Thalassemia is an inherited blood disorder which is among the most common genetic disorders in the world. This disease is prevalent in Mediterranean countries, the Middle East, Central Asia, India, Southern China, and the Far East as well as countries along the north coast of Africa and in South America. The total annual incidence of the patient with this disease symptoms is estimated at 1 in 100,000 throughout the world and 1 in 10,000 people in the European Union. According to Thalassemia International Federation, there are only 200,000 patients with thalassemia major are alive and registered as receiving regular treatment around the world. Thalassemia classification itself is the initial process of executing patient treatment. Therefore, it is important to obtain a precise diagnosis so that the appropriate treatment will give a higher lifetime value of the patient.

 

A lot of these classification studies have been carried out, involving various machine learning techniques. Paokanta et al, for instance, have been used Bayesian Networks (BNs), Multinomial Logistic Regression, K-Nearest Neighbors (KNN), Multi-Layer Perceptron (MLP) and Naïve Bayes with the percentage of accuracy up to 80%. There are also neural network and a decision tree in thalassemia classification using red blood cells, reticulocytes and platelets characteristics. Moreover, according to Complete Blood Count (CBC) test and using artificial intelligence algorithms, Yousefian et al found that red blood cells, hemoglobin, mean corpuscular volume, and hematocrit are important characteristics in the classification of thalassemia.

 

In this paper, we proposed a new method based on kernel, which is modified from hierarchical clustering based on density peaks (HCDP). Rong Zhou et al initially introduced this based on density peaks method to cover the shortcoming of other density peaks-based methods which were not straightforward in setting the parameters. Using the concept of k-nearest neighbor and hierarchical clustering, this method consists of three steps: local density calculation, hierarchy representation, and optimal cluster extraction. Modification of this technique, therefore, is based on Gaussian radial basis kernel function, which means that every distance formula is substituted with the distance of two input vector data in the feature space in that kernel function. The kernel function was expected to be more accurate ability to separate data which cannot be detached linearly.

 

We applied the proposed method on a dataset taken from Harapan Kita Hospital, West Jakarta, Indonesia, consisting of 82 thalassemia and 68 non-thalassemia samples. The instances have numerical characteristic and are described by 10 attributes which are hemoglobin (g/dL), hematocrit (%), white blood cells (1000/µL), basophils (%), eosinophils (%), rod neutrophils (%), segment neutrophils (%), lymphocytes (%), monocytes (%), and platelet counts (1000/µL).

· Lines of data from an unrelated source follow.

Fixpoint showRaw (e : Expression) (tabs : Z) {struct e} : Res string :=
  (* [for (auto &a : xs) { printTabs(buf, tabs + 2); buf << a->showRaw(gs, tabs + 2) << '\n'; }] *)
  let lines := forEach (fun a =>
                 s ← showRaw a (tabs + 2)%Z;
                 mret (printTabs (tabs + 2) +:+ s +:+ nl)) in
  match e with
  | nullptr => Fault NullDeref
  | ClassDef _ _ _ symbol name ancestors rhs kind =>
      n ← showRaw name (tabs + 1)%Z;
      anc ← forEachSep "" ", " (fun a => showRaw a (tabs + 2)%Z) true ancestors;
      body ← forEachLast (fun last a =>
                s ← showRaw a (tabs + 2)%Z;
                mret (printTabs (tabs + 2) +:+ s +:+ nl
                      +:+ (if last then "" else nl))) rhs;
      mret (nodeName cls.ClassDef +:+ "{" +:+ nl
            +:+ printTabs (tabs + 1) +:+ "name = " +:+ n +:+ "<"
            +:+ Name_toString gs (Symbol_name gs symbol) +:+ ">" +:+ nl
            +:+ printTabs (tabs + 1) +:+ "ancestors = [" +:+ anc +:+ "]" +:+ nl
            +:+ printTabs (tabs + 1) +:+ "rhs = [" +:+ nl +:+ body
            +:+ printTabs (tabs + 1) +:+ "]" +:+ nl
            +:+ printTabs tabs +:+ "}")
  | InsSeq _ _ stats expr =>
      body ← lines stats;
      x ← showRaw expr (tabs + 1)%Z;
      mret (nodeName cls.InsSeq +:+ "{" +:+ nl
            +:+ printTabs (tabs + 1) +:+ "stats = [" +:+ nl +:+ body
            +:+ printTabs (tabs + 1) +:+ "]," +:+ nl
            +:+ printTabs (tabs + 1) +:+ "expr = " +:+ x +:+ nl
            +:+ printTabs tabs +:+ "}")
  | MethodDef _ _ _ symbol name args rhs flags =>
      params ←
        (if decide (symbol = Symbols_todo)
         then forEachSep "" ", " (fun a => showRaw a (tabs + 2)%Z) true args
         else forEachSep "" ", " (fun a => showRaw a (tabs + 2)%Z) true args);
      body ← showRaw rhs (tabs + 1)%Z;
      mret (nodeName cls.MethodDef +:+ "{" +:+ nl
            +:+ printTabs (tabs + 1) +:+ "flags =" +:+ MethodDef_flags flags +:+ nl
            +:+ printTabs (tabs + 1) +:+ "name = " +:+ Name_toString gs name
            +:+ "<" +:+ Name_toString gs (Symbol_name gs symbol) +:+ ">" +:+ nl
            +:+ printTabs (tabs + 1) +:+ "args = [" +:+ params +:+ "]" +:+ nl
            +:+ printTabs (tabs + 1) +:+ "rhs = " +:+ body +:+ nl
            +:+ printTabs tabs +:+ "}")
  | If _ _ cond thenp elsep =>
      c ← showRaw cond (tabs + 1)%Z;
      t ← showRaw thenp (tabs + 1)%Z;
      f ← showRaw elsep (tabs + 1)%Z;
      mret (nodeName cls.If +:+ "{" +:+ nl
            +:+ printTabs (tabs + 1) +:+ "cond = " +:+ c +:+ nl
            +:+ printTabs (tabs + 1) +:+ "thenp = " +:+ t +:+ nl
            +:+ printTabs (tabs + 1) +:+ "elsep = " +:+ f +:+ nl
            +:+ printTabs tabs +:+ "}")
  | Assign _ _ lhs rhs =>
      l ← showRaw lhs (tabs + 1)%Z;
      r ← showRaw rhs (tabs + 1)%Z;
      mret (nodeName cls.Assign +:+ "{" +:+ nl
            +:+ printTabs (tabs + 1) +:+ "lhs = " +:+ l +:+ nl
            +:+ printTabs (tabs + 1) +:+ "rhs = " +:+ r +:+ nl
            +:+ printTabs tabs +:+ "}")
  | While _ _ cond body =>
      c ← showRaw cond (tabs + 1)%Z;
      b ← showRaw body (tabs + 1)%Z;
      mret (nodeName cls.While +:+ "{" +:+ nl
            +:+ printTabs (tabs + 1) +:+ "cond = " +:+ c +:+ nl
            +:+ printTabs (tabs + 1) +:+ "body = " +:+ b +:+ nl
            +:+ printTabs tabs +:+ "}")
  | EmptyTree _ _ => mret (nodeName cls.EmptyTree)
  | UnresolvedConstantLit _ _ scope cnst =>
      s ← showRaw scope (tabs + 1)%Z;
      mret (nodeName cls.UnresolvedConstantLit +:+ "{" +:+ nl
            +:+ printTabs (tabs + 1) +:+ "scope = " +:+ s +:+ nl
            +:+ printTabs (tabs + 1) +:+ "cnst = " +:+ Name_toString gs cnst +:+ nl
            +:+ printTabs tabs +:+ "}")
  | ConstantLit _ _ symbol original typeAlias =>
      o ← (if nonnull original then showRaw original (tabs + 1)%Z
           else mret "nullptr");
      t ← (if nonnull typeAlias then showRaw typeAlias (tabs + 1)%Z
           else mret "nullptr");
      mret (nodeName cls.ConstantLit +:+ "{" +:+ nl
            +:+ printTabs (tabs + 1) +:+ "orig = " +:+ o +:+ nl
            +:+ printTabs (tabs + 1) +:+ "symbol = "
            +:+ Symbol_fullName gs symbol +:+ nl
            +:+ printTabs (tabs + 1) +:+ "typeAlias = " +:+ t +:+ nl
            +:+ printTabs tabs +:+ "}")
  | Field _ _ symbol =>
      mret (nodeName cls.Field +:+ "{" +:+ nl
            +:+ printTabs (tabs + 1) +:+ "symbol = "
            +:+ Name_toString gs (Symbol_name gs symbol) +:+ nl
            +:+ printTabs tabs +:+ "}")
  | Local _ _ localVariable =>
      mret (nodeName cls.Local +:+ "{" +:+ nl
            +:+ printTabs (tabs + 1) +:+ "localVariable = "
            +:+ LocalVariable_toString gs localVariable +:+ nl
            +:+ printTabs tabs +:+ "}")
  | UnresolvedIdent _ _ kind name =>
      mret (nodeName cls.UnresolvedIdent +:+ "{" +:+ nl
            +:+ printTabs (tabs + 1) +:+ "kind = " +:+ VarKind_name kind +:+ nl
            +:+ printTabs (tabs + 1) +:+ "name = " +:+ NameRef_toString gs name +:+ nl
            +:+ printTabs tabs +:+ "}")
  | Return _ _ expr =>
      s ← showRaw expr (tabs + 1)%Z;
      mret (nodeName cls.Return +:+ "{ expr = " +:+ s +:+ " }")
  | Next _ _ expr =>
      s ← showRaw expr (tabs + 1)%Z;
      mret (nodeName cls.Next +:+ "{ expr = " +:+ s +:+ " }")
  | Break _ _ expr =>
      s ← showRaw expr (tabs + 1)%Z;
      mret (nodeName cls.Break +:+ "{ expr = " +:+ s +:+ " }")
  | Retry _ _ => mret (nodeName cls.Retry +:+ "{}")
  | Yield _ _ args =>
      a ← lines args;
      mret (nodeName cls.Yield +:+ "{" +:+ nl
            +:+ printTabs (tabs + 1) +:+ "args = [" +:+ nl +:+ a
            +:+ printTabs (tabs + 1) +:+ "]" +:+ nl
            +:+ printTabs tabs +:+ "}")
  | Self _ _ claz =>
      mret (nodeName cls.Self +:+ "{ claz = " +:+ Symbol_fullName gs claz +:+ " }")
  | Literal _ _ value =>
      mret (nodeName cls.Literal +:+ "{ value = " +:+ Literal_toString value 0
            +:+ " }")
  | RescueCase _ _ exceptions var body =>
      ex ← lines exceptions;
      v ← showRaw var (tabs + 1)%Z;
      b ← showRaw body (tabs + 1)%Z;
      mret (nodeName cls.RescueCase +:+ "{" +:+ nl
            +:+ printTabs (tabs + 1) +:+ "exceptions = [" +:+ nl +:+ ex
            +:+ printTabs (tabs + 1) +:+ "]" +:+ nl
            +:+ printTabs (tabs + 1) +:+ "var = " +:+ v +:+ nl
            +:+ printTabs (tabs + 1) +:+ "body = " +:+ b +:+ nl
            +:+ printTabs tabs +:+ "}")
  | Rescue _ _ body rescueCases else_ ensure =>
      b ← showRaw body (tabs + 1)%Z;
      cases ← lines rescueCases;
      el ← showRaw else_ (tabs + 1)%Z;
      en ← showRaw ensure (tabs + 1)%Z;
      mret (nodeName cls.Rescue +:+ "{" +:+ nl
            +:+ printTabs (tabs + 1) +:+ "body = " +:+ b +:+ nl
            +:+ printTabs (tabs + 1) +:+ "rescueCases = [" +:+ nl +:+ cases
            +:+ printTabs (tabs + 1) +:+ "]" +:+ nl
            +:+ printTabs (tabs + 1) +:+ "else = " +:+ el +:+ nl
            +:+ printTabs (tabs + 1) +:+ "ensure = " +:+ en +:+ nl
            +:+ printTabs tabs +:+ "}")
  | Send _ _ recv fun_ args block =>
      r ← showRaw recv (tabs + 1)%Z;
      bl ← (if nonnull block
            then s ← showRaw block (tabs + 1)%Z; mret (s +:+ nl)
            else mret ("nullptr" +:+ nl));
      a ← lines args;
      mret (nodeName cls.Send +:+ "{" +:+ nl
            +:+ printTabs (tabs + 1) +:+ "recv = " +:+ r +:+ nl
            +:+ printTabs (tabs + 1) +:+ "fun = " +:+ Name_toString gs fun_ +:+ nl
            +:+ printTabs (tabs + 1) +:+ "block = " +:+ bl
            +:+ printTabs (tabs + 1) +:+ "args = [" +:+ nl +:+ a
            +:+ printTabs (tabs + 1) +:+ "]" +:+ nl
            +:+ printTabs tabs +:+ "}")
  | Cast _ _ type arg cast =>
      a ← showRaw arg (tabs + 2)%Z;
      mret (nodeName cls.Cast +:+ "{" +:+ nl
            +:+ printTabs (tabs + 2) +:+ "cast = " +:+ NameRef_toString gs cast
            +:+ "," +:+ nl
            +:+ printTabs (tabs + 2) +:+ "arg = " +:+ a +:+ nl
            +:+ printTabs (tabs + 2) +:+ "type = " +:+ Type_toString gs type 0
            +:+ "," +:+ nl
            +:+ printTabs tabs +:+ "}" +:+ nl)
  | ZSuperArgs _ _ => mret (nodeName cls.ZSuperArgs +:+ "{ }")
  | Hash _ _ keys values =>
      pairs ← forEachPair values (fun _ key value =>
                 k ← showRaw key (tabs + 3)%Z;
                 v ← showRaw value (tabs + 3)%Z;
                 mret (printTabs (tabs + 2) +:+ "[" +:+ nl
                       +:+ printTabs (tabs + 3) +:+ "key = " +:+ k +:+ nl
                       +:+ printTabs (tabs + 3) +:+ "value = " +:+ v +:+ nl
                       +:+ printTabs (tabs + 2) +:+ "]" +:+ nl))
               (-1)%Z true keys;
      mret (nodeName cls.Hash +:+ "{" +:+ nl
            +:+ printTabs (tabs + 1) +:+ "pairs = [" +:+ nl +:+ pairs
            +:+ printTabs (tabs + 1) +:+ "]" +:+ nl
            +:+ printTabs tabs +:+ "}")
  | Array _ _ elems =>
      a ← lines elems;
      mret (nodeName cls.Array +:+ "{" +:+ nl
            +:+ printTabs (tabs + 1) +:+ "elems = [" +:+ nl +:+ a
            +:+ printTabs (tabs + 1) +:+ "]" +:+ nl
            +:+ printTabs tabs +:+ "}")
  | Block _ _ symbol args body =>
      a ← (if negb (SymbolRef_exists symbol)
           then lines args
           else forEach (fun argSym =>
                  mret (Symbol_toString gs argSym (tabs + 2)))
                  (Symbol_arguments gs symbol));
      b ← showRaw body (tabs + 1)%Z;
      mret (nodeName cls.Block +:+ " {" +:+ nl
            +:+ printTabs (tabs + 1) +:+ "args = [" +:+ nl +:+ a
            +:+ printTabs (tabs + 1) +:+ "]" +:+ nl
            +:+ printTabs (tabs + 1) +:+ "body = " +:+ b +:+ nl
            +:+ printTabs tabs +:+ "}")
  | RestArg _ _ expr =>
      s ← showRaw expr tabs;
      mret (nodeName cls.RestArg +:+ "{ expr = " +:+ s +:+ " }")
  | KeywordArg _ _ expr =>
      s ← showRaw expr tabs;
      mret (nodeName cls.KeywordArg +:+ "{ expr = " +:+ s +:+ " }")
  | OptionalArg _ _ expr default_ =>
      s ← showRaw expr (tabs + 1)%Z;
      d ← showRaw default_ (tabs + 1)%Z;
      mret (nodeName cls.OptionalArg +:+ "{" +:+ nl
            +:+ printTabs (tabs + 1) +:+ "expr = " +:+ s +:+ nl
            +:+ printTabs (tabs + 1) +:+ "default_ = " +:+ d +:+ nl
            +:+ printTabs tabs +:+ "}")
  | ShadowArg _ _ expr =>
      s ← showRaw expr tabs;
      mret (nodeName cls.ShadowArg +:+ "{ expr = " +:+ s +:+ " }")
  | BlockArg _ _ expr =>
      s ← showRaw expr tabs;
      mret (nodeName cls.BlockArg +:+ "{ expr = " +:+ s +:+ " }")
  end.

Thereafter, the performance of HCDP with and without kernel function in this paper is compared using the confusion matrix by calculating the accuracy. The results concluded that hierarchical clustering based on density peaks gives approximately 80.69% accuracy. Meanwhile, 85.64% accuracy can be obtained when that method is combined with kernel function. These values are fairly good, but they still need an improvement although both of the methods perform with fast running time which is less than six seconds.

 

For future research, new model or method is possible to develop in order to obtain better performance. Others kernel parameter can also be used for the same purpose. Furthermore, it is possible to apply these methods in bigger dataset hence the model can be examined to encounter the dataset complexity. Better performance is therefore expected to give accurate classification so that better diagnosis can be obtained.